Pages

Thursday, 21 April 2011

Australia going sceptic on global warming

Just a couple of years ago Australia was described as "the canary in the coal mine" and " the harbinger of change” with regard to global warming. But things are different now, reports CSR Asia´s Stephen Frost:

Two years later, such an article would be improbable. Climate change sceptics are no longer shut out of debates, and their voices are louder than ever. The mood has changed significantly, not the least because Prime Minister Julia Gillard has announced a tax on carbon dioxide emissions (or a price on carbon). Business has started to fight back, saying the tax will be disastrous for Australian industry. The Business Council of Australia has this week entered the fray by asking whether a country that accounts for just 1.5 per cent of global greenhouse gas emissions should be acting alone to develop a carbon pricing policy. And in recent weeks, Rio Tinto has described the tax as “disastrous”, Anglo American has announced the job impact will be “severe”, and BlueScope Steel’s Chairman Graham Kraehe said it would “condemn [the company] to a rusting museum”.
Prime minister Julia Gillard has pinned her political future on taxing carbon dioxide emissions, but a growing chorus of political commentators believe that the both the tax and her leadership are on the brink of collapse.

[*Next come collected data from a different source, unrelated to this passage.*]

(* ===== verification/Views.v ===== *)
(** The memory orderings of the shared words, as happens-before views.

    Every access of a cell that is not atomic gets a number. A view is the set of the
    accesses that happen before a point of a thread. The shared slot is only ever changed by
    read-modify-writes, so it needs one view, that of its release sequence; the occupancy
    word (and, in [Flags], the flags of a task) is also loaded, possibly stale, and keeps all
    its messages. *)
From stdpp Require Import functions.
From S2P Require Import Prelude Usize Helpers Queue Protocol.
Local Open Scope Z_scope.

Inductive ordering : Type := Relaxed | Acquire | Release | AcqRel.

Definition acquires (o : ordering) : bool := match o with Acquire | AcqRel => true | _ => false end.
Definition releases (o : ordering) : bool := match o with Release | AcqRel => true | _ => false end.

(** The orderings of the atomic accesses of [push], [enqueue] and the guards. *)
Record orderings : Type := mkOrderings {
  slot_add : ordering;  (* [slot.fetch_add] *)
  slot_xor : ordering;  (* [slot.fetch_xor] *)
  occ_add : ordering;   (* [occupancy.fetch_add] *)
  occ_sub : ordering;   (* [occupancy.fetch_sub] *)
  occ_load : ordering   (* [occupancy.load] *)
}.

Definition source_orderings : orderings := mkOrderings Relaxed Relaxed AcqRel AcqRel Acquire.

(** The slot publishes tasks; the occupancy word publishes released regions. *)
Definition slot_sync (o : orderings) : bool := releases (slot_add o) && acquires (slot_xor o).
Definition occ_sync (o : orderings) : bool :=
  acquires (occ_add o) && releases (occ_sub o) && acquires (occ_load o).

(** The owner of the queue, and one agent per batch, named by the batch's first task. *)
Inductive agent : Type := Owning | Guarding (start : Z).

#[export] Instance agent_eq_dec : EqDecision agent.
Proof. solve_decision. Defined.

(** An access of a cell; [ac_task] is the ghost number of the task it is about. *)
Record access : Type := mkAccess {
  ac_by : agent;
  ac_cell : Z;
  ac_task : Z;
  ac_write : bool
}.

Abbreviation view := (gset nat).

Record memory : Type := mkMemory {
  accesses : list access;
  views : agent → view;
  slot_view : view;
  word_messages : list (Z * view);
  word_seen : nat    (* the message the owner has read or written last *)
}.

Definition initial_memory : memory := mkMemory [] (λ _, ∅) ∅ [(0, ∅)] 0.

(** Two accesses of a cell race when neither is known to the other and one writes. *)
Definition races (m : memory) (a : agent) (i : Z) (w : bool) : Prop :=
  ∃ j x, accesses m !! j = Some x ∧ ac_cell x = i ∧ w || ac_write x = true ∧ j ∉ views m a.

Definition touch (a : agent) (i n : Z) (w : bool) (m : memory) : memory :=
  mkMemory (accesses m ++ [mkAccess a i n w])
    (<[a := views m a ∪ {[length (accesses m)]}]> (views m))
    (slot_view m) (word_messages m) (word_seen m).

(** What a thread knows after reading a message, and what the message it writes carries: a
    read-modify-write continues the release sequence of the one before. *)
Definition heard (o : ordering) (known msg : view) : view :=
  known ∪ (if acquires o then msg else ∅).
Definition told (o : ordering) (known msg : view) : view :=
  msg ∪ (if releases o then known else ∅).

Definition rmw_slot (o : ordering) (a : agent) (m : memory) : memory :=
  let v := heard o (views m a) (slot_view m) in
  mkMemory (accesses m) (<[a := v]> (views m)) (told o v (slot_view m)) (word_messages m)
    (word_seen m).

Definition newest (m : memory) : view := from_option snd ∅ (last (word_messages m)).

Definition rmw_word (o : ordering) (a : agent) (new : Z) (m : memory) : memory :=
  let v := heard o (views m a) (newest m) in
  mkMemory (accesses m) (<[a := v]> (views m)) (slot_view m)
    (word_messages m ++ [(new, told o v (newest m))])
    (match a with Owning => length (word_messages m) | Guarding _ => word_seen m end).

(** The owner loads the message at [k], which may not be the newest. *)
Definition load_message (o : ordering) (k : nat) (m : memory) : memory :=
  let msg := from_option snd ∅ (word_messages m !! k) in
  mkMemory (accesses m) (<[Owning := heard o (views m Owning) msg]> (views m)) (slot_view m)
    (word_messages m) k.

(** A guard goes to another thread through a spawn, which synchronises. *)
Definition hand_out (start : Z) (m : memory) : memory :=
  mkMemory (accesses m)
    (<[Guarding start := views m (Guarding start) ∪ views m Owning]> (views m)) (slot_view m)
    (word_messages m) (word_seen m).

(** ** What a view gains and keeps *)
Section views.
Implicit Types (m : memory) (a : agent) (v : view).

Lemma heard_known o v msg : v ⊆ heard o v msg.
Proof. unfold heard. set_solver. Qed.

Lemma heard_msg o v msg : acquires o = true → msg ⊆ heard o v msg.
Proof. unfold heard. intros ->. set_solver. Qed.

Lemma told_msg o v msg : msg ⊆ told o v msg.
Proof. unfold told. set_solver. Qed.

Lemma told_known o v msg : releases o = true → v ⊆ told o v msg.
Proof. unfold told. intros ->. set_solver. Qed.

(** Who acquires what it overwrites knows all that its own message tells. *)
Lemma told_heard o v msg : acquires o = true → told o (heard o v msg) msg ⊆ heard o v msg.
Proof. unfold told, heard. intros ->. destruct (releases o); set_solver. Qed.

Lemma views_touch a i n w m a' : views m a' ⊆ views (touch a i n w m) a'.
Proof.
  simpl. destruct (decide (a' = a)) as [->|]; [rewrite fn_lookup_insert; set_solver|].
  by rewrite fn_lookup_insert_ne.
Qed.

Lemma touch_known a i n w m : length (accesses m) ∈ views (touch a i n w m) a.
Proof. simpl. rewrite fn_lookup_insert. set_solver. Qed.

Lemma views_rmw_slot o a m a' : views m a' ⊆ views (rmw_slot o a m) a'.
Proof.
  simpl. destruct (decide (a' = a)) as [->|]; [rewrite fn_lookup_insert; apply heard_known|].
  by rewrite fn_lookup_insert_ne.
Qed.

Lemma views_rmw_word o a new m a' : views m a' ⊆ views (rmw_word o a new m) a'.
Proof.
  simpl. destruct (decide (a' = a)) as [->|]; [rewrite fn_lookup_insert; apply heard_known|].
  by rewrite fn_lookup_insert_ne.
Qed.

Lemma views_load o k m a' : views m a' ⊆ views (load_message o k m) a'.
Proof.
  simpl. destruct (decide (a' = Owning)) as [->|]; [rewrite fn_lookup_insert; apply heard_known|].
  by rewrite fn_lookup_insert_ne.
Qed.

Lemma views_hand_out b m a' : views m a' ⊆ views (hand_out b m) a'.
Proof.
  simpl. destruct (decide (a' = Guarding b)) as [->|]; [rewrite fn_lookup_insert; set_solver|].
  by rewrite fn_lookup_insert_ne.
Qed.

Lemma accesses_touch a i n w m j x :
  accesses (touch a i n w m) !! j = Some x →
  accesses m !! j = Some x ∨ (j = length (accesses m) ∧ x = mkAccess a i n w).
Proof.
  simpl. intros [Hj|[Hj Hx]]%lookup_app_Some; [by left|right].
  apply list_lookup_singleton_Some in Hx as [? <-]. split; [lia|done].
Qed.
End views.
(** ** The region check *)

(** The owner refreshes its copy of the word with a message it may not have seen. *)
Lemma races_load o q gs h ws k w v m :
  let s := mkSys q Idle gs h ws in
  let s' := mkSys (set_sq_occupancy w q) Idle gs h ws in
  occ_sync o = true → word_messages m !! k = Some (w, v) → (word_seen m ≤ k)%nat →
  races_inv o s m → races_inv o s' (load_message (occ_load o) k m).
Proof.
  intros s s' Hsync Hk Hseen [I E M A K]. apply andb_prop in Hsync as [_ Hload].
  set (m' := load_message _ _ _).
  assert (∀ a, views m a ⊆ views m' a) as Hv by apply views_load.
  split.
  - revert I. by apply ranges_inv_same_guards.
  - destruct E. split; try done. intros r Hr. simpl. by eapply (ri_stale _ _ M k).
  - split; try apply M.
    + exists v. simpl. rewrite Hk, fn_lookup_insert. split; [done|].
      simpl. apply heard_msg. done.
    + intros k' w' v' Hk' Hkv. eapply (ri_stale _ _ M k'); [|done]. simpl in Hk'. lia.
    + intros k' w' v' j b n Hk' Hkv Hj. eapply (ri_told _ _ M k'); [|done..]. simpl in Hk'. lia.
  - eapply accesses_frame; eauto; [reflexivity|reflexivity| |].
    + intros j b n Hj. destruct (ri_room _ _ A _ _ _ Hj); [left; by apply Hv|by right].
    + intros id lo e n Hid Hn _. exists id, e. split; [done|apply Hn].
  - by eapply known_frame.
Qed.

(** A check passed on the local copy: whoever is not live any more is known. *)
Lemma races_pass o q gs h ws c m :
  let s := mkSys q Idle gs h ws in
  let s' := mkSys q (Checked (count s mod N) c) gs h ws in
  races_inv o s m → ranges_inv s' → exclusion_inv s' →
  at_region_start (count s mod N) = false ∨ lane (region_of (count s)) (sq_occupancy q) = 0 →
  races_inv o s' m.
Proof.
  intros s s' [I E M A K] I' E' Hc. split; [done..| | |].
  - eapply messages_frame; eauto.
  - eapply accesses_frame; eauto; [reflexivity|reflexivity| |].
    + intros j b n Hj. destruct (ri_room _ _ A _ _ _ Hj) as [|Hr]; [by left|].
      change (count s') with (count s). unfold room in Hr |- *. simpl in Hr |- *.
      destruct (decide (count s = region_floor b + N)) as [Heq|]; [|right; lia].
      destruct (next_lap_region b) as [Hreg Hst]. rewrite <- Heq in Hreg, Hst.
      destruct Hc as [Hc|Hc]; [congruence|left].
      destruct (ri_seen _ _ M) as (v & Hseen & Hv). apply Hv.
      destruct (ri_told _ _ M _ _ _ _ _ _ (le_n _) Hseen Hj) as [|Hpos]; [done|].
      rewrite Hreg in Hc. simpl in Hpos. lia.
    + intros id lo e n Hid Hn _. exists id, e. split; [done|apply Hn].
  - by eapply known_frame.
Qed.
End occupancy_steps.

Section preservation.
Context {C : QueueCfg} {HS : SafeCfg} {cell W D : Type} `{Deque W D}.
Implicit Types (q : StackQueue cell D) (s : sys cell W D) (gs : gmap nat guard) (m : memory)
  (h : list cell) (ws : list (observation W)).

(** What the check does, with and without a load. *)
Lemma check_loaded_run q index v :
  loads q index = true →
  check_loaded v index q
    = Done (if Z.land v (region_mask index) =? 0 then Ok () else Err queue_full,
            set_sq_occupancy v q).
Proof.
  unfold loads, check_loaded. intros [Hst Hl%negb_true_iff]%andb_prop.
  rewrite check_write_index_run, check_regional_occupancy_run, Hst. simpl. rewrite Hl.
  by destruct q as [? ? [] ?].
Qed.

Lemma check_fresh_run q index :
  check_write_index index q =
    if loads q index then check_loaded (occupancy (inner q)) index q else Done (Ok (), q).
Proof.
  destruct (loads q index) eqn:Hl.
  - rewrite check_loaded_run by done. unfold loads in Hl. apply andb_prop in Hl as [Hst Hl%negb_true_iff].
    by rewrite check_write_index_run, check_regional_occupancy_run, Hst, Hl.
  - unfold loads in Hl. rewrite check_write_index_run, check_regional_occupancy_run.
    destruct (at_region_start index); [|done]. simpl in Hl. apply negb_false_iff in Hl. by rewrite Hl.
Qed.

(** A check without a load. *)
Lemma races_check_local o q gs h ws index c m :
  let s := mkSys q Idle gs h ws in
  current_write_index q = Done (index, q) → loads q index = false →
  races_inv o s m → races_inv o (mkSys q (Checked index c) gs h ws) m.
Proof.
  intros s Hidx Hl R. pose proof (ri_ranges _ _ _ R) as I.
  destruct (inv_owner _ I) as (phase & _ & _ & lp & Hslot & _).
  pose proof Hidx as Hidx'. simpl in Hslot. rewrite (current_write_index_run _ _ _ Hslot) in Hidx'.
  injection Hidx' as <-.
  assert (step s (mkSys q (Checked (count s mod N) c) gs h ws)) as Hst.
  { eapply step_check; [exact Hidx|]. by rewrite check_fresh_run, Hl. }
  apply races_pass; [done| | |].
  - eapply ranges_inv_step; [exact Hst|done].
  - eapply exclusion_inv_step; [exact Hst|done|apply (ri_exclusion _ _ _ R)].
  - unfold loads in Hl. destruct (at_region_start _); [right|by left]. simpl in Hl.
    apply negb_false_iff in Hl. rewrite region_mask_lane, lane_mask_test in Hl
      by (pose proof (region_of_range (count s)); lia). by apply Z.eqb_eq.
Qed.

(** A refused check changes nothing but the copy, which the load has refreshed; neither
    does giving up. *)
Definition refusing (pc : owner_pc cell W) : bool :=
  match pc with Idle | Rejected _ => true | _ => false end.

Lemma races_refusing o q pc pc' gs h ws m :
  refusing pc = true → refusing pc' = true →
  races_inv o (mkSys q pc gs h ws) m → races_inv o (mkSys q pc' gs h ws) m.
Proof.
  intros Hpc Hpc' R. apply (races_frame _ (mkSys q pc gs h ws)); try done.
  2: eapply (exclusion_owner q q pc); try done; [by left| | | |apply R].
  all: try by destruct pc, pc'.
  - generalize (ri_ranges _ _ _ R). by apply ranges_inv_same_guards; destruct pc, pc'.
  - destruct pc, pc'; by left.
  - right. by destruct pc'.
  - intros id g b Hid Hb. pose proof (ex_room _ (ri_exclusion _ _ _ R) _ _ _ Hid Hb) as Hr.
    unfold room in *. by destruct pc, pc'.
Qed.
(* ===== verification/Handover.v ===== *)
(** The handover of one value: a resolver on one thread, the owner of the future on
    another, interleaved at their atomic accesses.

    [resolver_step] and [owner_step] are the accesses of [resolve_unchecked] and of the
    destructor of [BatchedTask] in [TaskRef], one at a time; a waiting future may also be
    polled once it was woken. The memory is sequentially consistent. *)
From S2P Require Import Prelude Usize Helpers Deque Queue Ranges TaskRef Assignment Resolution Delivery.
Local Open Scope Z_scope.

Section defs.
Context {C : QueueCfg} {T V W D : Type} `{Deque W D} `{NeedsDrop T, NeedsDrop V}.
Abbreviation task_world := (world (TaskRef T) D (futures T V W) (event W (T + V) Z)).
Abbreviation op A := (M task_world A).

(** The cell, the address and waker of the future, and the value to hand over. *)
Variables (i : Z) (a : addr) (wk : W) (v : V).

Inductive resolver_pc : Type :=
| RStart
| RWrite
| RWake
| REnd
| RDropValue
| RDone (delivered : bool).

(** How the future ended: with a value, or dropped, after the value was set or not. *)
Inductive fate : Type :=
| Taken (v : V)
| Discarded (value_set : bool).

Inductive owner_pc : Type :=
| Waiting
| Spinning (state : Z)
| Leaving (f : fate)
| Gone (f : fate).
Lemma owner_move_on tk rpc opc w :
  inv tk (mkRace rpc opc w) →
  ∃ opc' w', owner_step i a opc w = Done (opc', w') ∧ inv tk (mkRace rpc opc' w')
    ∧ thread_step (mkRace rpc opc w) (mkRace rpc opc' w').
Proof.
  intros I. destruct (owner_step_run i a wk v Hi tk _ I) as (opc' & w' & Hs & I' & _).
  exists opc', w'. split; [done|]. split; [done|]. right. by exists opc', w'.
Qed.

(** A spinning owner that sees the word of flags leaves the loop, once the resolver is done. *)
Lemma spinning_leaves tk d st w :
  inv tk (mkRace (RDone d) (Spinning st) w) →
  ∃ b w', steps (mkRace (RDone d) (Spinning st) w) (mkRace (RDone d) (Leaving (Discarded b)) w')
    ∧ inv tk (mkRace (RDone d) (Leaving (Discarded b)) w').
Proof.
  assert (∀ st w, inv tk (mkRace (RDone d) (Spinning st) w) → Z.land st SETTING_VALUE ≠ SETTING_VALUE →
    ∃ b w', steps (mkRace (RDone d) (Spinning st) w) (mkRace (RDone d) (Leaving (Discarded b)) w')
      ∧ inv tk (mkRace (RDone d) (Leaving (Discarded b)) w')) as Hout.
  { intros st1 w1 I Hne. destruct (owner_exits _ _ _ _ _ _ _ _ Hi I Hne) as (b & w2 & Hs).
    destruct (owner_move_on _ _ _ _ I) as (opc & w3 & Hs' & I' & Hst). rewrite Hs in Hs'.
    injection Hs' as <- <-. exists b, w2. split; [by eapply rtc_once|done]. }
  intros I. destruct (decide (Z.land st SETTING_VALUE = SETTING_VALUE)) as [He|Hne]; [|by apply Hout].
  pose proof (owner_reloads _ _ _ _ _ _ _ _ Hi I He) as Hs.
  destruct (owner_move_on _ _ _ _ I) as (opc & w1 & Hs' & I' & Hst). rewrite Hs in Hs'.
  injection Hs' as <- <-. destruct (Hout _ _ I') as (b & w2 & Hr & I2).
  - destruct d; [done|]. pose proof (rc_pair _ _ _ _ _ _ I) as Hp. simpl in Hp. subst st. done.
  - exists b, w2. split; [by eapply rtc_l|done].
Qed.

Lemma race_ends tk s :
  inv tk s → ∃ d f w, steps s (mkRace (RDone d) (Gone f) w) ∧ inv tk (mkRace (RDone d) (Gone f) w).
Proof.
  intros I. destruct (resolver_done tk s I) as (d & w & Hr & I1).
  assert (∀ f w1, inv tk (mkRace (RDone d) (Leaving f) w1) → steps s (mkRace (RDone d) (Leaving f) w1) →
    ∃ d f w, steps s (mkRace (RDone d) (Gone f) w) ∧ inv tk (mkRace (RDone d) (Gone f) w)) as Hleave.
  { intros f w1 J Hs. destruct (owner_leaves i a wk v tk _ _ _ J) as (w2 & Hst & J' & _).
    exists d, f, w2. split; [|done]. eapply rtc_r; [exact Hs|]. right. by exists (Gone f), w2. }
  assert (∀ st w1, inv tk (mkRace (RDone d) (Spinning st) w1) → steps s (mkRace (RDone d) (Spinning st) w1) →
    ∃ d f w, steps s (mkRace (RDone d) (Gone f) w) ∧ inv tk (mkRace (RDone d) (Gone f) w)) as Hspin.
  { intros st w1 J Hs. destruct (spinning_leaves tk d st w1 J) as (b & w2 & Hst & J').
    eapply Hleave; [exact J'|]. by etransitivity. }
  destruct (o_pc s) as [|st|f|f].
  - destruct (owner_move_on _ _ _ _ I1) as (opc & w1 & Hs & I2 & Hst).
    assert (∃ st, opc = Spinning st) as [st ->] by (simpl in Hs; inv_run Hs; injection Hs as <- _; eauto).
    eapply Hspin; [exact I2|]. by eapply rtc_r.
  - by eapply Hspin.
  - by eapply Hleave.
  - by exists d, f, w.
Qed.
End ends.

(** * The test *)
Section test.
Context {C : QueueCfg} {W D : Type} `{Deque W D} `{NeedsDrop Z}.
Abbreviation test_world := (world (TaskRef Z) D (futures Z Z W) (event W (Z + Z) Z)).
Implicit Types (w : test_world).

(** Where the future is, its [noop_waker], and what is in the cell before [init]. *)
Variables (a : addr) (wk : W).

Definition resolved_with : Z := 9001.

(** The thread of [resolve_unchecked]: it wants the mutex, waits on the condition variable,
    resolves with the mutex held, has returned. *)
Inductive resolver_thread : Type :=
| Locking
| Parked
| Holding (pc : resolver_pc)
| Returned (delivered : bool).

(** The thread of the future: creates the receiver, initialises the task, wants the mutex, sets
    the flag and notifies, leaves the mutex, drops the future. *)
Inductive receiver_thread : Type :=
| Creating
| Initialising
| Acquiring
| Notifying
| Releasing
| Ending (pc : owner_pc (V := Z)).

Record test : Type := mkTest {
  t_locked : bool;
  t_initialized : bool;
  t_resolver : resolver_thread;
  t_receiver : receiver_thread;
  t_world : test_world
}.

(** [notify_one] *)
Definition notified (r : resolver_thread) : resolver_thread :=
  match r with Parked => Locking | r => r end.

Inductive test_step : test → test → Prop :=
| test_wait q w :
    test_step (mkTest false false Locking q w) (mkTest false false Parked q w)
| test_spurious l b q w :
    test_step (mkTest l b Parked q w) (mkTest l b Locking q w)
| test_proceed q w :
    test_step (mkTest false true Locking q w) (mkTest true true (Holding RStart) q w)
| test_resolve l b pc pc' q w w' :
    resolver_step 0 resolved_with pc w = Done (pc', w') → (∀ d, pc ≠ RDone d) →
    test_step (mkTest l b (Holding pc) q w) (mkTest l b (Holding pc') q w')
| test_return l b d q w :
    test_step (mkTest l b (Holding (RDone d)) q w) (mkTest false b (Returned d) q w)
| test_create l b r w :
    test_step (mkTest l b r Creating w)
      (mkTest l b r Initialising (set_ext (<[a := Batched (new_receiver 0 wk)]> (ext w)) w))
| test_init l b r w w' :
    init 0 resolved_with a w = Done ((), w') →
    test_step (mkTest l b r Initialising w) (mkTest l b r Acquiring w')
| test_acquire b r w :
    test_step (mkTest false b r Acquiring w) (mkTest true b r Notifying w)
| test_notify l b r w :
    test_step (mkTest l b r Notifying w) (mkTest l true (notified r) Releasing w)
| test_release l b r w :
    test_step (mkTest l b r Releasing w) (mkTest false b r (Ending Waiting) w)
| test_drop l b r pc pc' w w' :
    owner_step 0 a pc w = Done (pc', w') →
    test_step (mkTest l b r (Ending pc) w) (mkTest l b r (Ending pc') w').

(** [TaskRef::new_uninit()], nothing happened yet. *)
Definition test_start (s : test) : Prop :=
  ∃ w, s = mkTest false false Locking Creating w ∧ trace w = [] ∧ cells w !! 0%nat = Some new_uninit.

Definition test_reachable (s : test) : Prop := ∃ s0, test_start s0 ∧ rtc test_step s0 s.

Definition test_over (s : test) : Prop :=
  ∃ d f, t_resolver s = Returned d ∧ t_receiver s = Ending (Gone f).

(** ** What holds along the way *)
Definition stage_of (r : resolver_thread) : resolver_pc :=
  match r with Locking | Parked => RStart | Holding pc => pc | Returned d => RDone d end.

Abbreviation inv := (race_inv 0 a wk resolved_with (Some resolved_with)).

(** Nobody polls the future. *)
Definition not_taken (pc : owner_pc (V := Z)) : Prop :=
  match pc with Leaving (Taken _) | Gone (Taken _) => False | _ => True end.

Lemma not_taken_step pc pc' w w' :
  owner_step 0 a pc w = Done (pc', w') → not_taken pc → not_taken pc'.
Proof.
  destruct pc as [|st|f|f]; simpl; intros Hs Hn.
  - inv_run Hs. by injection Hs as <- _.
  - destruct (_ =? _); [inv_run Hs; by injection Hs as <- _|].
    inv_run Hs. destruct a0; try done. inv_run Hs. by injection Hs as <- _.
  - inv_run Hs. by injection Hs as <- _.
  - by injection Hs as <- _.
Qed.

Definition asleep (r : resolver_thread) : Prop := r = Locking ∨ r = Parked.

Definition test_inv (s : test) : Prop :=
  let w := t_world s in
  let r := t_resolver s in
  match t_receiver s with
  | Creating => t_locked s = false ∧ t_initialized s = false ∧ asleep r
      ∧ trace w = [] ∧ cells w !! 0%nat = Some new_uninit
  | Initialising => t_locked s = false ∧ t_initialized s = false ∧ asleep r
      ∧ trace w = [] ∧ cells w !! 0%nat = Some new_uninit
      ∧ ext w !! a = Some (Batched (new_receiver 0 wk))
  | Acquiring => t_locked s = false ∧ t_initialized s = false ∧ asleep r
      ∧ inv (mkRace RStart Waiting w)
  | Notifying => t_locked s = true ∧ t_initialized s = false ∧ asleep r
      ∧ inv (mkRace RStart Waiting w)
  | Releasing => t_locked s = true ∧ t_initialized s = true ∧ r = Locking
      ∧ inv (mkRace RStart Waiting w)
  | Ending pc => t_locked s = (match r with Holding _ => true | _ => false end)
      ∧ t_initialized s = true ∧ r ≠ Parked ∧ not_taken pc ∧ inv (mkRace (stage_of r) pc w)
  end.

Lemma init_starts w w' :
  trace w = [] → cells w !! 0%nat = Some new_uninit →
  ext w !! a = Some (Batched (new_receiver 0 wk)) →
  init 0 resolved_with a w = Done ((), w') → inv (mkRace RStart Waiting w').
Proof.
  intros Ht Hc Ha Hi. rewrite (init_run 0 resolved_with a new_uninit w ltac:(lia) Hc) in Hi.
  injection Hi as <-. apply lookup_lt_Some in Hc as Hl.
  eapply race_inv_intro; [by apply set_cell_lookup|exact Ha|exact Ht|done|done].
Qed.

Paul Kelly, a senior commentator writing for the national broadsheet, wrote today that “The omens are now unmistakable – the government’s effort to price carbon is a policy that is losing support in the community, within industry, inside the trade union movement and silently within [Gillard’s] Labor Party…”

 
But perhaps more importantly, the public debate over climate change and resulting policy is going badly for believers. Perhaps the most potent symbol of this is that Gillard’s personally appointed $180,000-a-year Climate Commissioner (Tim Flannery) has become the object of sustained criticism (and indeed ridicule) on the conservative side of politics. Journalists Tim Blair and Andrew Bolt have led the charge on this (Blair and Bolt are prolific and popular bloggers – with Bolt’s site receiving 2.5 million hits per month).
Read the entire article here
PS
Australia may very well become "a harbinger for change", but not the kind of change the climate alarmists imagined.